Helena Zweifel, Ethnologin, ehemalige Geschäftsleiterin Medicus Mundi Schweiz /aidsfocus.ch

Mit „Memory Work“ – Erinnerungsarbeit – werden verschiedene Methoden bezeichnet, mit Hilfe derer Menschen sich kreativ mit der eigenen Lebensgeschichte auseinandersetzen. Entwickelt und erprobt wurde Memory Work im südlichen Afrika im Kontext von HIV/AIDS. Im „Memory Book“ geben HIV positive und aidskranke Eltern ihren Kindern wichtige Informationen mit über ihre Herkunft, ihre Identität, ihre Wünsche und „die wichtigen Dinge im Leben“. Die Eltern schreiben und malen nicht nur für ihre Kinder, sondern gewinnen in dem Prozess der persönlichen, bejahenden Auseinandersetzung mit dem eigenen Leben neuen Mut und Selbstvertrauen – weshalb heute Erinnerungsbücher auch „Lebensbücher“ genannt werden. Für die verwaisten Kinder ist das Buch ein wertvoller Schatz und Lebenshilfe. Andere Formen sind die „Memory Boxes“, in denen Erinnerungsstücke aufbewahrt werden, oder „Hero Books“, in denen Kinder ihre Geschichte neu schreiben. Die Arbeit an den Büchern und Boxes erfolgt meist in Gruppen, moderiert und begleitet von einer Fachperson, die einen sicheren Raum für Erinnerungen schafft. Unabhängig von Lebenssituation, kulturellem Hintergrund oder Alter kann Memory Work jede und jeden darin unterstützen, sich kreativ mit der eigenen Lebensgeschichte auseinanderzusetzen und die eigenen Ressourcen zu entdecken.

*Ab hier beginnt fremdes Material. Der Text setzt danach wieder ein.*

(** The attach step fails with [e], leaving [rest] of the trace: the legacy
    hot-attach answers [e]; or the listing of the namespace members answers
    [e]; or the endpoint is not yet a member and the namespace-add answers
    [e]. *)
Inductive attachFails : list event -> error -> list event -> Prop :=
| hotAttachFails (c id : string) (e : error) (rest : list event) :
    attachFails (EvHotAttachEndpoint c id (Some e) :: rest) e rest
| listMembersFails (ns : string) (e : error) (rest : list event) :
    attachFails (EvGetNamespaceEndpointIds ns (inr e) :: rest) e rest
| namespaceAddFails (ns id : string) (ids : list string) (e : error)
                    (rest : list event) :
    attachFails (EvGetNamespaceEndpointIds ns (inl ids)
                   :: EvAddNamespaceEndpoint ns id (Some e) :: rest) e rest.

(** The service CIDR as a list of exceptions: empty when none is configured. *)
Definition serviceException (nw : Network) : list string :=
  if String.eqb (ServiceCIDR nw) "" then [] else [ServiceCIDR nw].

Definition isRoutePolicy (p : Policy) : bool :=
  match p with
  | hnsRoutePolicy _ _ => true
  | OutboundNatPolicy _ => false
  end.

(** The version check fails on the answer [r] of the version query. *)
Definition versionCheckFails (r : result HNSGlobals) : Prop :=
  match r with
  | inr _ => True
  | inl g => supported (Version g) = false
  end.

(** The reading of C5 on network creation: a network asked for in a bridge
    namespace other than the host's is turned down with no call made. *)
Definition noCallBeforeBridgeValidation {netlib : NetLib} {W : Type}
           (h : handler W) (w : W) (nw : Network) : Prop :=
  BridgeNetNSPath nw <> "" ->
  trace_of (run h (FindOrCreateNetwork nw) w) = [].

(** The legacy attach and detach calls by container identifier. *)
Definition isLegacyCall (ev : event) : bool :=
  match ev with
  | EvHotAttachEndpoint _ _ _ | EvHotDetachEndpoint _ _ _ => true
  | _ => false
  end.

(** The calls on the members of a namespace. *)
Definition isNamespaceCall (ev : event) : bool :=
  match ev with
  | EvGetNamespaceEndpointIds _ _ | EvAddNamespaceEndpoint _ _ _
  | EvRemoveNamespaceEndpoint _ _ _ => true
  | _ => false
  end.

(** The calls [FindOrCreateNetwork] can make: the version query, the lookup
    of a network by name, and a request on the network collection. *)
Definition isNetworkCall (ev : event) : bool :=
  match ev with
  | EvGetHNSGlobals _ | EvGetHNSNetworkByName _ _
  | EvHNSNetworkRequest _ _ _ _ => true
  | _ => false
  end.

(** A request on a collection with the given method. *)
Definition hasMethod (method : string) (ev : event) : bool :=
  match ev with
  | EvHNSNetworkRequest m _ _ _ | EvHNSEndpointRequest m _ _ _ =>
      String.eqb m method
  | _ => false
  end.


(** A network whose interface has no allocated subnet address. *)
Definition nwNoAddress : Network :=
  {| Name := "vpc"; BridgeNetNSPath := ""; SharedENI := eni0;
     ENIIPAddresses := [];
     GatewayIPAddress := ipv4 x0a x00 x00 x01;
     VPCCIDRs := None; ServiceCIDR := "";
     DNSSuffixSearchList := []; DNSServers := [] |}.

(** A host on which the network of [nwPlain] exists. *)
Definition hostWithNetwork : Service.state :=
  Eval vm_compute in
    state_of (run Service.serve (FindOrCreateNetwork nwPlain) Service.fresh).

(** A control service that is down: every call is answered by an error. *)
Definition unavailable : handler unit :=
  fun X c =>
    match c in hnsCall X return unit -> X * unit with
    | GetHNSGlobals => fun w => (inr (ErrService "HNS is unavailable"), w)
    | GetHNSNetworkByName _ => fun w => (inr (ErrService "HNS is unavailable"), w)
    | HNSNetworkRequest _ _ _ => fun w => (inr (ErrService "HNS is unavailable"), w)
    | GetHNSEndpointByName _ => fun w => (inr (ErrService "HNS is unavailable"), w)
    | HNSEndpointRequest _ _ _ => fun w => (inr (ErrService "HNS is unavailable"), w)
    | HotAttachEndpoint _ _ => fun w => (Some (ErrService "HNS is unavailable"), w)
    | HotDetachEndpoint _ _ => fun w => (Some (ErrService "HNS is unavailable"), w)
    | GetNamespaceEndpointIds _ => fun w => (inr (ErrService "HNS is unavailable"), w)
    | AddNamespaceEndpoint _ _ => fun w => (Some (ErrService "HNS is unavailable"), w)
    | RemoveNamespaceEndpoint _ _ => fun w => (Some (ErrService "HNS is unavailable"), w)
    end.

Praktische Biografiearbeit

Lebensgeschichtliches Erzählen in Begleitung, Betreuung und Pflege

Shirin Sotoudeh, Dr. phil. hist. Sozialanthropologin / Dozentin, Fribourg,

Erzählen und Zuhören – diese alltägliche Interaktion im Kontext von Begleitung, Betreuung und Pflege kann bedeutende Wirkungen entfalten:  Verbundenheit und Zugehörigkeit werden im Erzählen und dank des achtsamen Zuhörens und Nachfragens erfahren; lebensgeschichtlichen Ereignissen wird im Erzählen Bedeutung gegeben und damit Sinn und Orientierung geschaffen; es wird möglich, Vergangenheit, Gegenwart und – auch im Kontext Palliative Care – Zukunft zu verbinden und so wird das Empfinden von Kohärenz und Identität gefördert. Doch welche Voraussetzungen sind auf individueller wie auch institutioneller Ebene nötig, damit sich die wohltuenden und stärkenden Wirkungen des Erzählens entfalten können? Auf der Basis von Erfahrungen aus der forschenden Praxis im Rahmen des CAS „Lebenserzählungen und Lebensgeschichten“ der Weiterbildung der Universität Fribourg soll diesen Zusammenhängen nachgegangen werden.